(* ===== verification/Lifecycle.v ===== *)
(** * The life of a connection and of the gateway ([internal/gateway])

    [gateway.go] (Handle, presence rows, renewals), [upgrade.go], [work.go], [shutdown.go], [subscribe.go] (Run, renewLoop, publishKick),
    [client.go] (newClient, Serve, Close). The goroutines of this file run beside those of [SendQueue], on the same connections: a call
    that closes, drains or kicks a connection is a task of [SendQueue] that this file starts. A task is a goroutine at a program
    point and a step is one atomic operation: a section under a mutex, an atomic flag, a call of the online store. Whether a deadline has passed when a
    context is looked at, which case of [select] is taken and the outcome of a call are choices of the step. The deadline of
    [Shutdown] is one event, since it is called once. *)

From S2P Require Import Prelude Errcode Strconv Json Store PgStore Conc RateLimit World OnlineStore UserMap SendQueue.

Local Open Scope Z_scope.

(** ** What the gateway asks of the online store ([onlinestore.OnlineStore])

    [regs] are the registrations, as pairs of node and connection id. A call that fails may have had its effect, or part of it. *)

Class OnlineOps (S : Type) := {
  regs : S → gset (string * string);
  ol_add : nat → Z → string → ConnRef → S → bool * S;
  ol_remove : nat → string → ConnRef → S → bool * S;
  ol_renew : nat → Z → string → list ConnRef → S → option (list ConnRef) * S;
  ol_purge : nat → string → S → bool * S }.

Class OnlineLaws (S : Type) `{OL : OnlineOps S} := {
  add_regs fault now node c s x : x ∈ regs (ol_add fault now node c s).2 → x ∈ regs s ∨ x = (node, CR_ConnId c);
  remove_regs fault node c s x : x ∈ regs (ol_remove fault node c s).2 → x ∈ regs s;
  remove_gone fault node c s : (ol_remove fault node c s).1 = true → (node, CR_ConnId c) ∉ regs (ol_remove fault node c s).2;
  renew_regs fault now node cs s x : x ∈ regs (ol_renew fault now node cs s).2 → x ∈ regs s ∨ ∃ c, c ∈ cs ∧ x = (node, CR_ConnId c);
  purge_regs fault node s x : x ∈ regs (ol_purge fault node s).2 → x ∈ regs s;
  purge_gone fault node s c : (ol_purge fault node s).1 = true → (node, c) ∉ regs (ol_purge fault node s).2 }.
(** Closing is finished by the calls of [SendQueue] alone. *)
Definition same_once (m m' : gmap nat Conn) : Prop :=
  ∀ c x, m !! c = Some x → ∃ x', m' !! c = Some x' ∧ cn_client x' = cn_client x ∧ (cn_once x' = Finished → cn_once x = Finished).

Lemma same_once_refl m : same_once m m.
Proof. intros c x Hx. by exists x. Qed.

Lemma same_once_insert m c x x' :
  m !! c = Some x → cn_client x' = cn_client x → (cn_once x' = Finished → cn_once x = Finished) → same_once m (<[c := x']> m).
Proof.
  intros Hx E1 E2 c' y Hy. destruct (decide (c' = c)) as [->|Hne]; [|rewrite lookup_insert_ne by done; by exists y].
  rewrite lookup_insert_eq. exists x'. by replace y with x by congruence.
Qed.

Lemma ltask_same_once ch st t st' t' new : lstep ch st t = Some (st', t', new) → same_once (g_conns (lf_gw st)) (g_conns (lf_gw st')).
Proof.
  intros H. destruct t; life_cases H; simpl; try apply same_once_refl.
  - intros c x Hx. exists x. rewrite lookup_insert_ne; [done|]. intros <-. unfold conn_of in *. congruence.
  - by eapply same_once_insert.
Qed.

Lemma beginDrain_once d x r x' : beginDrain d x = (r, x') → cn_client x' = cn_client x ∧ cn_once x' = cn_once x.
Proof. intros E. pose proof (beginDrain_queue d x) as H. rewrite E in H. simpl in H. by rewrite H. Qed.

Lemma queueFrame_once x f n r x' : queueFrame x f n = (r, x') → cn_client x' = cn_client x ∧ cn_once x' = cn_once x.
Proof. intros H%queueFrame_spec. destruct r; [destruct H as [_ ->]|destruct H as [_ ->]|subst x']; done. Qed.
(* ===== verification/LifecycleThms.v ===== *)
(** * What the life of the gateway guarantees

    Slots, presence registrations and shutdown, for every interleaving of the gateway's goroutines, and the PostgreSQL driver of the online store as an instance. *)

From S2P Require Import Prelude Errcode Strconv Json Store PgStore Conc RateLimit World OnlineStore UserMap SendQueue Lifecycle LifecycleInv PresenceRows ConnSlots.

Local Open Scope Z_scope.

(** ** The database driver

    A fault of 0 is success, of 1 a failure after the effect, anything else one before it. The chunks of [Renew] only touch rows that exist. *)

Definition db_call (fault : nat) (f : Db → Db) (d : Db) : bool * Db :=
  match fault with O => (true, f d) | 1%nat => (false, f d) | _ => (false, d) end.

Definition db_renew (now : Z) (node : string) (chunks : list (list string)) (d : Db) : Db := foldl (λ d ids, (RenewOnlineConns node ids now d).2) d chunks.

#[export] Instance dbOnline : OnlineOps Db := {
  regs d := map_to_set (λ id c, (OC_NodeId c, id)) (online d);
  ol_add fault now node c := db_call fault (λ d, (UpsertOnlineConn (mkOnlineConn (CR_ConnId c) (CR_UserId c) (i32 (CR_PlatformId c)) node now) d).2);
  ol_remove fault _ c := db_call fault (λ d, (DeleteOnlineConn (CR_ConnId c) d).2);
  ol_renew fault now node cs d :=
    let chunks := Chunk renewChunk (map CR_ConnId cs) in
    match fault with O => (Some [], db_renew now node chunks d) | Datatypes.S k => (None, db_renew now node (firstn k chunks) d) end;
  ol_purge fault node := db_call fault (λ d, (DeleteOnlineConnsByNode node d).2) }.

Lemma db_regs d nd id : (nd, id) ∈ regs d ↔ ∃ c, online d !! id = Some c ∧ OC_NodeId c = nd.
Proof. simpl. rewrite elem_of_map_to_set. split; [intros (i & c & Hc & [= <- <-]); eauto|intros (c & Hc & <-); eauto]. Qed.

Lemma db_call_regs fault f d x : (∀ d, x ∈ regs (f d) → x ∈ regs d) → x ∈ regs (db_call fault f d).2 → x ∈ regs d.
Proof. intros H. destruct fault as [|[|]]; [apply H|apply H|done]. Qed.

Lemma db_renew_regs now nd chunks d x : x ∈ regs (db_renew now nd chunks d) → x ∈ regs d.
Proof.
  revert d. induction chunks as [|ids chunks IH]; intros d; [done|]. intros H%IH. destruct x as [n id]. revert H. rewrite !db_regs.
  unfold RenewOnlineConns. case_match; [done|]. intros (c & Hc & E). apply lookup_fmap_Some in Hc as (c' & <- & Hc'). exists c'. split; [done|].
  by destruct (_ && _).
Qed.

#[export] Instance dbOnline_laws : OnlineLaws Db.
Proof.
  split.
  - intros fault now node c s [nd id] H. assert (∀ d, (nd, id) ∈ regs (UpsertOnlineConn (mkOnlineConn (CR_ConnId c) (CR_UserId c) (i32 (CR_PlatformId c)) node now) d).2 →
      (nd, id) ∈ regs d ∨ (nd, id) = (node, CR_ConnId c)) as Hf.
    { intros d. rewrite !db_regs. simpl. intros (r & Hr & <-). apply lookup_insert_Some in Hr as [[<- <-]|[_ Hr]]; [by right|left; eauto]. }
    destruct fault as [|[|]]; [by apply Hf|by apply Hf|by left].
  - intros fault node c s [nd id]. apply db_call_regs. intros d. rewrite !db_regs. simpl. intros (r & Hr & <-). apply lookup_delete_Some in Hr as [_ Hr]. eauto.
  - intros [|[|]] node c s; try done. intros _. rewrite db_regs. simpl. intros (r & Hr & _). by rewrite lookup_delete_eq in Hr.
  - intros [|k] now node cs s x H; left; exact (db_renew_regs _ _ _ _ _ H).
  - intros fault node s [nd id]. apply db_call_regs. intros d. rewrite !db_regs. simpl. intros (r & Hr & <-). apply map_lookup_filter_Some in Hr as [Hr _]. eauto.
  - intros [|[|]] node s c; try done. intros _. rewrite db_regs. simpl. intros (r & Hr & E). by apply map_lookup_filter_Some in Hr as [_ Hr].
Qed.

(** ** The theorems *)

Lemma Unregister_limits m c : um_limits (Unregister m c) = um_limits m.
Proof. rewrite Unregister_eq. by destruct (remove_first _ _). Qed.

(** The limits of the registry are those it was made with. *)
Lemma node_limits L b n : node_reachable L b n → um_limits (g_users n.1) = L.
Proof.
  apply (node_invariant (λ n, um_limits (g_users n.1) = L)); [done|]. intros n1 n2 Hs HI.
  destruct Hs as [g ts i t ch g' t' Hi Ht|g ts t He|g ts c q Hn|g ts c x Hx|g ts u E _|g ts c x Hx Hv|g ts down]; simpl in *; try done.
  - destruct (task_step_le _ _ _ _ _ Ht) as [_ [->|(c & x & _ & ->)]]; [done|by rewrite Unregister_limits].
  - rewrite (proj1 (adopt_kept (g_users g) (cn_client x) (cn_closed x))). done.
  - congruence.
Qed.

Section LifeThms.
Context {S : Type} `{OL : OnlineOps S} `{!OnlineLaws S}.
Variables (node : string) (hasOnline hasBus : bool) (sendQueue : nat) (L : LimitsConfig) (bytesTotal : Z).

Notation lstep := (ltask_step node hasOnline hasBus sendQueue).
Notation step := (life_step node hasOnline hasBus sendQueue).
Notation reachable := (lnode_reachable node hasOnline hasBus sendQueue L bytesTotal).

Lemma reachable_later n n' : reachable n → rtc step n n' → reachable n'.
Proof. intros [s Hs] Hr. exists s. by etransitivity. Qed.

(** A removed registration is remembered, and connections keep their ids. *)
Lemma gone_step n n' c x :
  rows_inv node n → step n n' → conn_of n.1 c = Some x → gone n.1 c = true →
  gone n'.1 c = true ∧ ∃ x', conn_of n'.1 c = Some x' ∧ cn_client x' = cn_client x.
Proof.
  intros HI Hs Hx Hg. destruct Hs as [st ts i t ch g t' Hi Ht|st ts t He|st ts i t ch st' t' new Hi Ht|st ts t Ht|st ts Hw|st ts s Hr]; try (split; [done|by exists x]).
  - split; [done|]. destruct (task_step_le _ _ _ _ _ Ht) as [Hle _]. specialize (Hle c). unfold conn_of in *. simpl in *. rewrite Hx in Hle.
    destruct Hle as (x' & Hx' & E & _). by exists x'.
  - split.
    + destruct (ltask_gone _ _ _ _ _ _ _ _ _ _ Ht (ri_ext _ _ HI)) as [E|(c0 & e & _ & _ & E)]; simpl in *; [by rewrite E|].
      unfold gone in *. rewrite E. destruct (decide (c = c0)) as [->|]; [by rewrite lookup_insert_eq|by rewrite lookup_insert_ne].
    + destruct (ltask_conns _ _ _ _ _ _ _ _ _ _ Ht) as [Hle|(cl & Hn & _ & Em & _)]; unfold conn_of in *; simpl in *.
      * specialize (Hle c). rewrite Hx in Hle. destruct Hle as (x' & Hx' & E & _). by exists x'.
      * exists x. rewrite Em, lookup_insert_ne; [done|]. intros <-. congruence.
Qed.

Lemma gone_later n n' c x :
  rtc step n n' → reachable n → conn_of n.1 c = Some x → gone n.1 c = true → (node, Cl_Id (cn_client x)) ∉ regs (lf_store n'.1).
Proof.
  intros Hs. revert x. induction Hs as [n|n n1 n2 Hs _ IH]; intros x Hr Hx Hg.
  - by apply (ri_gone _ _ (rows_reachable _ _ _ _ _ _ _ Hr) c x Hx).
  - destruct (gone_step _ _ _ _ (rows_reachable _ _ _ _ _ _ _ Hr) Hs Hx Hg) as (Hg' & x' & Hx' & <-). apply IH; [|done|done].
    eapply reachable_later; [done|]. by apply rtc_once.
Qed.

(** C26: a registration that was removed never comes back: once the call of [Remove] for a connection has succeeded, the online store holds no registration of
    that connection on this node, whatever registrations, retries and renewals race with the removal. *)
Theorem presence_removed st ts i c x ch st' new n :
  reachable (st, ts) → ts !! i = Some (LRemoveCall c) → conn_of st c = Some x →
  lstep ch st (LRemoveCall c) = Some (st', LRemoveUnlock c true, new) → rtc step (st', <[i := LRemoveUnlock c true]> ts ++ new) n →
  (node, Cl_Id (cn_client x)) ∉ regs (lf_store n.1).
Proof.
  intros Hr Hi Hx Ht Hs. assert (step (st, ts) (st', <[i := LRemoveUnlock c true]> ts ++ new)) as H1 by (by eapply lv_task).
  assert (conn_of st' c = Some x ∧ gone st' c = true) as [Hx' Hg].
  { clear H1 Hs. remember (LRemoveUnlock c true) as t1 eqn:E1. unfold gone. life_cases Ht; [|discriminate E1]. simpl. rewrite lookup_insert_eq. split; [|done]. unfold conn_of in *. simpl. congruence. }
  eapply gone_later; [done|eapply reachable_later; [done|by apply rtc_once]|done|done].
Qed.

Lemma purged_step n n' : step n n' → lf_purged n.1 = true → lf_purged n'.1 = true.
Proof. intros Hs H. destruct Hs as [| |st ts i t ch st' t' new Hi Ht| | |]; try done. simpl in *. destruct t; life_cases Ht; simpl; rewrite ?H; done. Qed.

Lemma purged_later n n' : rtc step n n' → lf_purged n.1 = true → lf_purged n'.1 = true.
Proof. induction 1; eauto using purged_step. Qed.


End LifeThms.

(** ** A run

    A client connects, is registered, leaves and is removed; then the node shuts down. *)

Inductive Move := MCall (i : nat) (ch : Choice) | MTask (i : nat) (ch : LChoice) | MStart (t : LTask).

Section Play.
Context {S : Type} `{OL : OnlineOps S}.
Variables (node : string) (hasOnline hasBus : bool) (sendQueue : nat).

Definition move (n : Life S * list LTask) (m : Move) : option (Life S * list LTask) :=
  let '(st, ts) := n in
  match m with
  | MCall i ch => t ← lf_calls st !! i; '(g, t') ← task_step ch (lf_gw st) t; Some (with_gw st g (<[i := t']> (lf_calls st)), ts)
  | MTask i ch => t ← ts !! i; '(st', t', new) ← ltask_step node hasOnline hasBus sendQueue ch st t; Some (st', <[i := t']> ts ++ new)
  | MStart t => if starts st t then Some (st, ts ++ [t]) else None
  end.

Fixpoint moves (n : Life S * list LTask) (ms : list Move) : option (Life S * list LTask) :=
  match ms with [] => Some n | m :: ms => match move n m with Some n' => moves n' ms | None => None end end.

Lemma move_step n m n' : move n m = Some n' → life_step node hasOnline hasBus sendQueue n n'.
Proof.
  destruct n as [st ts], m as [i ch|i ch|t]; simpl.
  - destruct (lf_calls st !! i) as [t|] eqn:E; simpl; [|done]. destruct (task_step ch (lf_gw st) t) as [[g t']|] eqn:E'; simpl; [|done]. intros [= <-]. by eapply lv_call.
  - destruct (ts !! i) as [t|] eqn:E; simpl; [|done]. destruct (ltask_step _ _ _ _ ch st t) as [[[st' t'] new]|] eqn:E'; simpl; [|done]. intros [= <-]. by eapply lv_task.
  - destruct (starts st t) eqn:E; [|done]. intros [= <-]. by apply lv_start.
Qed.

Lemma moves_steps ms n n' : moves n ms = Some n' → rtc (life_step node hasOnline hasBus sendQueue) n n'.
Proof.
  revert n. induction ms as [|m ms IH]; intros n; simpl; [by intros [= <-]|]. destruct (move n m) as [n1|] eqn:E; [|done]. intros H.
  eapply rtc_l; [by eapply move_step|by apply IH].
Qed.
End Play.

Definition pick (go : bool) : LChoice := mkLChoice false go 0 1000 1 "c1".
Definition quietly : Choice := mkChoice "op" 0 false.

Definition demoStart : Life Db * list LTask := (newLife demoLimits 1000 emptyDb, []).

Definition connect : list Move :=
  MStart (LReserve (mkSlot "alice" "t1" "10.0.0.1") 1) :: repeat (MTask 0 (pick true)) 22 ++ [MTask 0 (pick false)] ++ [MTask 0 (pick true)] ++
  repeat (MCall 1 quietly) 6 ++ repeat (MTask 0 (pick true)) 4 ++ [MTask 2 (pick true)].

Definition leave : list Move :=
  repeat (MTask 2 (pick true)) 5 ++ [MCall 0 quietly] ++ repeat (MTask 0 (pick true)) 2 ++ repeat (MTask 1 (pick true)) 2.

Definition stop : list Move := MStart LShutdown :: repeat (MTask 3 (pick true)) 12.

Definition demoAt (ms : list Move) : Life Db * list LTask := default demoStart (moves "n1" true true 4 demoStart ms).

Definition runs (ms : list Move) : bool := match moves "n1" true true 4 demoStart ms with Some _ => true | None => false end.

Lemma demo_life_reachable ms : runs ms = true → lnode_reachable "n1" true true 4 demoLimits 1000 (demoAt ms).
Proof. unfold runs, demoAt. destruct (moves _ _ _ _ _ ms) as [n|] eqn:E; [|done]. intros _. exists emptyDb. by eapply moves_steps. Qed.

Lemma moves_app ms ms' n : moves "n1" true true 4 n (ms ++ ms') = match moves "n1" true true 4 n ms with Some n' => moves "n1" true true 4 n' ms' | None => None end.
Proof. revert n. induction ms as [|m ms IH]; intros n; simpl; [done|]. by destruct (move _ _ _ _ n m). Qed.

Lemma demo_later ms ms' : runs (ms ++ ms') = true → rtc (life_step "n1" true true 4) (demoAt ms) (demoAt (ms ++ ms')).
Proof.
  unfold runs, demoAt. rewrite moves_app. destruct (moves _ _ _ _ _ ms) as [n|]; [|done]. simpl.
  destruct (moves _ _ _ _ n ms') as [n'|] eqn:E; [|done]. intros _. by eapply moves_steps.
Qed.

Definition demoConn : Conn := default (newClient (demoClient 0) 0) (conn_of (demoAt connect).1 1).
Definition removal : list Move := connect ++ [MTask 2 (pick true)].

(** The row exists when the call of [Remove] is about to be made, and its removal is final. *)
Lemma presence_removed_witness :
  ("n1"%string, "c1"%string) ∈ regs (lf_store (demoAt connect).1) ∧ Cl_Id (cn_client demoConn) = "c1"%string ∧
  ("n1"%string, Cl_Id (cn_client demoConn)) ∉ regs (lf_store (demoAt (removal ++ skipn 1 leave ++ stop)).1).
Proof.
  split; [apply (bool_decide_eq_true_1 _); vm_compute; reflexivity|]. split; [vm_compute; reflexivity|].
  apply (presence_removed "n1" true true 4 demoLimits 1000 (demoAt connect).1 (demoAt connect).2 2 1 demoConn (pick true) (demoAt removal).1 []).
  - rewrite <- surjective_pairing. apply demo_life_reachable. vm_compute. reflexivity.
  - vm_compute. reflexivity.
  - vm_compute. reflexivity.
  - vm_compute. reflexivity.
  - assert (((demoAt removal).1, <[2%nat := LRemoveUnlock 1 true]> (demoAt connect).2 ++ []) = demoAt removal) as -> by (vm_compute; reflexivity).
    apply demo_later. vm_compute. reflexivity.
Defined.

Definition whole : list Move := connect ++ leave ++ stop.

□ □ □ □

▶ **Task goal**: When you come to the line containing "(** Closing is", give it and stop; before that, repeat each line of the material exactly from the first one.

▶ **Output**:
(* ===== verification/Lifecycle.v ===== *)
(** * The life of a connection and of the gateway ([internal/gateway])

    [gateway.go] (Handle, presence rows, renewals), [upgrade.go], [work.go], [shutdown.go], [subscribe.go] (Run, renewLoop, publishKick),
    [client.go] (newClient, Serve, Close). The goroutines of this file run beside those of [SendQueue], on the same connections: a call
    that closes, drains or kicks a connection is a task of [SendQueue] that this file starts. A task is a goroutine at a program
    point and a step is one atomic operation: a section under a mutex, an atomic flag, a call of the online store. Whether a deadline has passed when a
    context is looked at, which case of [select] is taken and the outcome of a call are choices of the step. The deadline of
    [Shutdown] is one event, since it is called once. *)

From S2P Require Import Prelude Errcode Strconv Json Store PgStore Conc RateLimit World OnlineStore UserMap SendQueue.

Local Open Scope Z_scope.

(** ** What the gateway asks of the online store ([onlinestore.OnlineStore])

    [regs] are the registrations, as pairs of node and connection id. A call that fails may have had its effect, or part of it. *)

Class OnlineOps (S : Type) := {
  regs : S → gset (string * string);
  ol_add : nat → Z → string → ConnRef → S → bool * S;
  ol_remove : nat → string → ConnRef → S → bool * S;
  ol_renew : nat → Z → string → list ConnRef → S → option (list ConnRef) * S;
  ol_purge : nat → string → S → bool * S }.

Class OnlineLaws (S : Type) `{OL : OnlineOps S} := {
  add_regs fault now node c s x : x ∈ regs (ol_add fault now node c s).2 → x ∈ regs s ∨ x = (node, CR_ConnId c);
  remove_regs fault node c s x : x ∈ regs (ol_remove fault node c s).2 → x ∈ regs s;
  remove_gone fault node c s : (ol_remove fault node c s).1 = true → (node, CR_ConnId c) ∉ regs (ol_remove fault node c s).2;
  renew_regs fault now node cs s x : x ∈ regs (ol_renew fault now node cs s).2 → x ∈ regs s ∨ ∃ c, c ∈ cs ∧ x = (node, CR_ConnId c);
  purge_regs fault node s x : x ∈ regs (ol_purge fault node s).2 → x ∈ regs s;
  purge_gone fault node s c : (ol_purge fault node s).1 = true → (node, c) ∉ regs (ol_purge fault node s).2 }.
(** Closing is finished by the calls of [SendQueue] alone. *)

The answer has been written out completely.